(** The [for] loop of watch mode: it may start when the context is [ctx], print
    [out] and return [err].  Every tick sees the kernel of its own moment. *)
Inductive watch_loop (ctx : Ctx) : string → option CmdError → Prop :=
| WInterrupt e :
    later ctx (Some e) →
    watch_loop ctx (line "interrupted") None
| WTick k ctx1 ctx2 probes rows out err :
    later ctx ctx1 → health_probe ctx1 k probes ctx2 (Ok rows) → watch_loop ctx2 out err →
    watch_loop ctx (clear_screen +:+ health_output jsonOutput rows +:+ out) err
| WTickErr k ctx1 probes e :
    later ctx ctx1 → health_probe ctx1 k probes None (Err e) →
    watch_loop ctx "" (Some (CErrTunnel e))
| WTickInterrupted k ctx1 probes c e :
    later ctx ctx1 → health_probe ctx1 k probes (Some c) (Err e) →
    watch_loop ctx (line "interrupted") None.

(** How the command ends; [time.NewTicker] panics unless the interval is
    positive. *)
Inductive HealthEnd :=
| HPanic
| HReturn (out : string) (err : option CmdError).

(** The command on the kernel [k] of its start. *)
Inductive runHealth (k : K) : HealthEnd → Prop :=
| RunOnce ctx probes rows :
    hf_watch f = false → health_probe None k probes ctx (Ok rows) →
    runHealth k (HReturn (health_output jsonOutput rows) None)
| RunPanic :
    hf_watch f = true → hf_interval f ≤ 0 →
    runHealth k HPanic
| RunErr ctx ctx' probes e :
    (hf_watch f = true → 0 < hf_interval f) → health_probe ctx k probes ctx' (Err e) →
    runHealth k (HReturn "" (Some (CErrTunnel e)))
| RunWatch ctx probes rows out err :
    hf_watch f = true → 0 < hf_interval f →
    health_probe None k probes ctx (Ok rows) → watch_loop ctx out err →
    runHealth k (HReturn (clear_screen +:+ health_output jsonOutput rows +:+ out) err).

End Health.

(** ** What the commands show *)

Lemma successes_of_app l1 l2 : successes_of (l1 ++ l2) = successes_of l1 + successes_of l2.
Proof. unfold successes_of. rewrite filter_app, length_app. lia. Qed.

Lemma probe_lines_count target i results n :
  (probe_lines target i results n).2 = n + successes_of results.
Proof.
  revert i n. induction results as [|r results IH]; intros i n; [unfold successes_of; simpl; lia|].
  cbn [probe_lines]. destruct (probe_lines _ _ _ _) as [out m] eqn:E. apply (f_equal snd) in E. simpl in E |- *.
  rewrite IH in E. rewrite <- E. change (r :: results) with ([] ++ [r] ++ results). rewrite (assoc_L (++)), successes_of_app. destruct (pr_Success r) eqn:Hs.
  - rewrite (successes_of_snoc []), Hs. unfold successes_of at 2. simpl. lia.
  - rewrite (successes_of_snoc []), Hs. unfold successes_of at 2. simpl. lia.
Qed.

Section Claims.
Context `{Icmp} {K : Type} `{Netlinker K}.

(** The exit status of [probe].  It panics exactly for a count that [make]
    refuses.  In text mode it fails exactly when [ProbeMultiple] finds the target
    unhealthy, and counts the successes among the results; with [--json] it
    reports success even for an unhealthy target. *)
Theorem probe_exit_status (stamp : Z → string) (jsonOutput : bool) (f : ProbeFlags) (rounds : nat → Round) :
  match runProbe stamp jsonOutput f rounds with
  | None => makeslice_ok (pf_count f) = false
  | Some (err, _) =>
      ∃ healthy results,
        ProbeMultiple (pf_target f) (pf_timeout f) (pf_threshold f) rounds (pf_count f) = Some (healthy, results) ∧
        err = (if jsonOutput || healthy then None
               else Some (CErrProbe (successes_of results) (pf_count f) (pf_threshold f)))
  end.
Proof.
  unfold runProbe. destruct (ProbeMultiple _ _ _ _ _) as [[healthy results]|] eqn:E; simpl.
  - pose proof (probe_lines_count (pf_target f) 0 results 0) as Hn.
    destruct jsonOutput; [by exists healthy, results|].
    destruct (probe_lines _ _ _ _) as [out n]. simpl in Hn. subst n. rewrite Z.add_0_l.
    destruct healthy; [by exists true, results|by exists false, results].
  - unfold ProbeMultiple in E. by destruct (makeslice_ok _).
Qed.

(** C40. The round-trip time that the health table shows, in hundredths of a
    millisecond, is off by at most 5 microseconds for every time below [2^53]
    nanoseconds (104 days): converting to [float64], dividing and rounding to two
    decimals lose no more than one correct rounding would. *)
Theorem health_rtt_display (results : gmap string ProbeResult) (t : Status) (r : ProbeResult)
  (Hr : results !! st_RemoteIP t = Some r) (Hok : pr_Success r = true) (Hrange : 0 ≤ pr_RTT r < 2 ^ 53) :
  ∃ hundredths, rtt_cell (health_row results t) = decimal_string 2 hundredths +:+ "ms" ∧
    Z.abs (10000 * hundredths - pr_RTT r) ≤ 5000.
Proof.
  pose proof (fixed2_ms (pr_RTT r) Hrange) as [Hneg Hacc].
  unfold health_row, rtt_cell. rewrite Hr. cbn [hr_Healthy hr_RTTMS]. rewrite Hok.
  unfold sprintf_2f, rtt_ms, GoTime.Millisecond. exists (fixed 2 (fdiv (of_int (pr_RTT r)) (of_int 1000000))).
  split; [|done]. by rewrite Hneg.
Qed.

(** What a row shows of the probes of its remote address: the success and the time
    of one that was run for it, or nothing, if there is no address or the command
    was interrupted before a probe of it. *)
Definition row_shows (f : HealthFlags) (targets : list string) (probes : gmap nat ProbeEnv) (ctx' : Ctx)
  (row : healthRow) : Prop :=
  (∃ i env, targets !! i = Some (hr_Remote row) ∧ probes !! i = Some env ∧
     let r := (Probe env (hr_Remote row) (hf_timeout f)).1 in
     hr_Healthy row = pr_Success r ∧ hr_RTTMS row = if pr_Success r then rtt_ms (pr_RTT r) else float_zero) ∨
  (hr_Remote row = "" ∨ ctx' ≠ None ∧ ∃ i, targets !! i = Some (hr_Remote row) ∧ probes !! i = None) ∧
  hr_Healthy row = false ∧ hr_RTTMS row = float_zero.

(** C34. The rows of one pass of [health] are the tunnels, in the order of the
    listing and under their names and remote addresses.  Every row shows the
    outcome, healthy exactly if it succeeded and then with its time, of a probe of
    its address that this pass ran; a row without an address is unhealthy, and so
    is one whose probe an interrupt prevented.  Unless it was interrupted, the
    pass ran a probe for every tunnel with an address. *)
Theorem health_rows_faithful (f : HealthFlags) (ctx ctx' : Ctx) (k : K) (probes : gmap nat ProbeEnv)
  (rows : list healthRow) (Hrun : health_probe f ctx k probes ctx' (Ok rows)) :
  ∃ tunnels, List ctx k = Ok tunnels ∧
    hr_Name <$> rows = st_Name <$> tunnels ∧ hr_Remote <$> rows = st_RemoteIP <$> tunnels ∧
    (ctx' = None → ∀ i t, health_targets tunnels !! i = Some t → is_Some (probes !! i)) ∧
    ∀ row, row ∈ rows → row_shows f (health_targets tunnels) probes ctx' row.
Proof.
  inversion_clear Hrun as [|tunnels c Hl Hpool Hfin]. exists tunnels. split; [done|].
  pose proof (pool_final_results _ _ _ _ _ Hpool Hfin) as (n & Hdom & Hall & Hran & Hres).
  assert (∀ t, hr_Name (health_row (pl_results c) t) = st_Name t ∧
               hr_Remote (health_row (pl_results c) t) = st_RemoteIP t) as Hrow
    by (intros t; unfold health_row; by case_match).
  split_and!.
  - rewrite <- list_fmap_compose. apply list_fmap_ext. intros ? t _. apply Hrow.
  - rewrite <- list_fmap_compose. apply list_fmap_ext. intros ? t _. apply Hrow.
  - intros Hc. by destruct (Hall Hc).
  - intros row (t & -> & Ht)%list_elem_of_fmap. unfold row_shows. destruct (Hrow t) as [_ ->].
    unfold health_row. destruct (pl_results c !! st_RemoteIP t) as [r|] eqn:Hr; simpl.
    + destruct (Hres _ _ Hr) as (_ & i & Hi%lookup_take_Some & Hout). destruct Hi as [Hi _].
      unfold outcome in Hout. destruct (pl_probes c !! i) as [env|] eqn:He.
      * subst r. left. by exists i, env.
      * destruct Hout as (e & now & Hc & ->). right. split; [|done]. right.
        split; [congruence|]. by exists i.
    + right. split; [|done]. destruct (decide (st_RemoteIP t = "")) as [|Hne]; [by left|]. right.
      assert (st_RemoteIP t ∈ health_targets tunnels) as [i Hi]%list_elem_of_lookup.
      { apply list_elem_of_filter. split; [done|]. by apply list_elem_of_fmap_2. }
      assert (take n (health_targets tunnels) !! i = None) as Hn.
      { apply eq_None_not_Some. intros [u Hu]. pose proof Hu as [Hu' _]%lookup_take_Some.
        rewrite Hi in Hu'. injection Hu' as <-. apply list_elem_of_lookup_2, (elem_of_list_to_set (C:=gset string)) in Hu.
        rewrite <- Hdom in Hu. apply elem_of_dom in Hu. rewrite Hr in Hu. by destruct Hu. }
      assert (pl_probes c !! i = None) as Hp
        by (apply eq_None_not_Some; intros Hs%Hran; rewrite Hn in Hs; by destruct Hs).
      split; [|by exists i]. intros Hc. destruct (Hall Hc) as [_ Hpr]. destruct (Hpr _ _ Hi) as [? Hx]. congruence.
Qed.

» **Activity**:
Print the records verbatim, stopping after the "later ctx (Some e) →" line.

» **Response for this exercise**:
(** The [for] loop of watch mode: it may start when the context is [ctx], print
    [out] and return [err].  Every tick sees the kernel of its own moment. *)
Inductive watch_loop (ctx : Ctx) : string → option CmdError → Prop :=
| WInterrupt e :
    later ctx (Some e) →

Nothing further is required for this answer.